Indonesian diplomat (born 1950)

Artauli Ratna Menara Panggabean Tobing (born 1950) is an Indonesian career diplomat who served as ambassador to Vietnam from 2003 to 2007 and chief of the foreign ministry policy assessment and development agency from 2007 to 2010.

== Early life and education ==
Artauli was born in Jakarta in 1950. Her father, Bonar Panggabean, was Antara's representative at the United Nations, and her uncle was deputy prime minister Chairul Saleh. She studied English literature at the University of Indonesia, which she completed in 1976. On the same year, she received a Fulbright scholarship to pursue master of arts in American studies at the George Washington University.

== Diplomatic career ==
Artauli joined the diplomatic service in 1981. Her maiden assignment overseas was at the permanent mission in Vienna in August 1984, where she interned with the rank of attaché before being promoted to the rank of third secretary. She served in the mission until August 1988 and returned to the foreign ministry. Artauli then returned to another posting abroad at the mission to the European Economic Community, where she handled economic matters with the rank of first secretary, effective 10 August 1992.

After four years in Brussels, Artauli returned to the foreign ministry in August 1996. She was then sent to the political section of the embassy in Canada in June 1999 with the rank of counsellor. She was later promoted to the rank of minister counsellor and, in 2001, became the embassy's chargé d'affaires ad interim following the departure of ambassador Budiman Darmosutanto.

On 3 May 2002, Artauli was sworn in as the chief of the foreign ministry international organizations policy assessment and development agency. She departed from Canada for her new post two months after she was sworn in. About a year later, on 20 November 2003 Artauli was sworn in as ambassador to Vietnam. She presented her credentials to president Trần Đức Lương on 10 February 2004. Four days later, she introduced herself to Indonesians in Vietnam. Artauli received the Medal for Peace and Friendship among Nations from the Vietnam Union of Friendship Organisations at the end of her ambassadorial term on 6 February 2007. On 11 May that year she was sworn in as the chief of the foreign ministry policy assessment and development agency. In September 2009, Artauli was nominated as ambassador to France to replace the late Arizal Effendi, but her nomination was cancelled later on.

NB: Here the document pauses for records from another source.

(** A mux with one pattern, without a subtree: it is found exactly for its
    method, on a clean path it matches. *)
Lemma findHandler_one {H} (p : pattern) (h : H) (q : Request) p' h' vs :
  is_tail p = false -> pat_method p <> "CONNECT" ->
  findHandler [(p, h)] q = Found p' h' vs
  <-> p' = p /\ h' = h /\ method_matches (pat_method p) (Method q) = true /\ Method q <> "CONNECT"
      /\ cleanPath (EscapedPath (URL q)) = EscapedPath (URL q)
      /\ match_segments (pat_segments p) (EscapedPath (URL q)) = Some vs.
Proof.
  intros Ht Hc.
  assert (forall method path, tree_match [(p, h)] method path
    = if method_matches (pat_method p) method then
        match match_segments (pat_segments p) path with Some vs => Some (p, h, vs) | None => None end
      else None) as Htree.
  { intros method path. unfold tree_match, matching. cbn. rewrite Ht. cbn.
    destruct (method_matches _ _); cbn; [|done]. by destruct (match_segments _ _). }
  assert (forall path, exactMatch p path = true) as Hex by (intros; unfold exactMatch; by rewrite Ht).
  unfold findHandler, matchOrRedirect. rewrite !Htree.
  destruct (String.eqb_spec (Method q) "CONNECT") as [->|HM].
  { replace (method_matches (pat_method p) "CONNECT") with false.
    2:{ unfold method_matches. by rewrite (proj2 (String.eqb_neq _ _) Hc). }
    cbn [andb negb]. rewrite andb_false_r. case_match; naive_solver. }
  destruct (method_matches (pat_method p) (Method q)); cbn.
  2:{ rewrite andb_false_r. repeat case_match; naive_solver. }
  destruct (match_segments (pat_segments p) (cleanPath (EscapedPath (URL q)))) as [vs'|] eqn:Em; cbn;
    rewrite ?Hex; cbn.
  - destruct (String.eqb_spec (cleanPath (EscapedPath (URL q))) (EscapedPath (URL q))) as [E|E]; cbn.
    + rewrite E in Em. rewrite Em. naive_solver.
    + naive_solver.
  - split; [|intros (_ & _ & _ & _ & E & Hm); rewrite E, Hm in Em; done].
    repeat case_match; naive_solver.
Qed.

(** What is found was registered. *)
Section Registered.
Context {H : Type}.
Implicit Types m : mux H.

Lemma matching_in m method path tails p h vs :
  matching m method path tails = Some (p, h, vs) -> (p, h) ∈ m.
Proof.
  induction m as [|[p0 h0] m IH]; [done|]. cbn. destruct (method_matches _ _ && _).
  - destruct (match_segments _ _); [intros [= -> -> _]; by left|]. intros E. right. by apply IH.
  - intros E. right. by apply IH.
Qed.

Lemma tree_match_in m method path p h vs : tree_match m method path = Some (p, h, vs) -> (p, h) ∈ m.
Proof.
  unfold tree_match. destruct (matching m method path false) as [[[p0 h0] vs0]|] eqn:E.
  - intros [= -> -> ->]. by eapply matching_in.
  - apply matching_in.
Qed.

Lemma matchOrRedirect_in m method path u p h vs t :
  matchOrRedirect m method path u = (Some (p, h, vs), t) -> (p, h) ∈ m.
Proof.
  unfold matchOrRedirect. destruct u; [destruct (_ && _); [done|]|]; intros [= E _]; by eapply tree_match_in.
Qed.

Lemma findHandler_in m q p h vs : findHandler m q = Found p h vs -> (p, h) ∈ m.
Proof.
  assert (forall path, match matchingMethods m path with [] => NotFound | ms => NotAllowed ms end
    <> Found p h vs) as Hmiss by (intros path; by destruct (matchingMethods m path)).
  unfold findHandler. destruct (String.eqb _ "CONNECT").
  - destruct (matchOrRedirect m _ _ (Some _)) as [n [t|]]; [done|].
    destruct (matchOrRedirect m _ _ None) as [[[[p0 h0] vs0]|] t] eqn:E.
    + intros [= -> -> ->]. by eapply matchOrRedirect_in.
    + intros E'. by destruct (Hmiss _ E').
  - destruct (matchOrRedirect m _ _ _) as [n [t|]] eqn:E; [done|]. case_match; [done|].
    destruct n as [[[p0 h0] vs0]|].
    + intros [= -> -> ->]. by eapply matchOrRedirect_in.
    + intros E'. by destruct (Hmiss _ E').
Qed.

End Registered.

Artauli served as the agency's head until her retirement on 2010, in which she was replaced by director general of information and public diplomacy Andri Hadi in an acting capacity. She then served as executive secretary to the presidential advisor on international relations, Hassan Wirajuda, from March 2011 to October 2014. She represented Indonesia as an eminent person at the 2015 Indian Ocean Dialogue. Within the academia, Artauli taught at the Paramadina University and the foreign ministry's senior diplomatic courses. Artauli represented Indonesia in the advisory board of the ASEAN Institute for Peace and Reconciliation from 2014 to 2017 and in its governing council from 2017 to 2021.

== Personal life ==
Artauli is married to Bistok P. L. Tobing.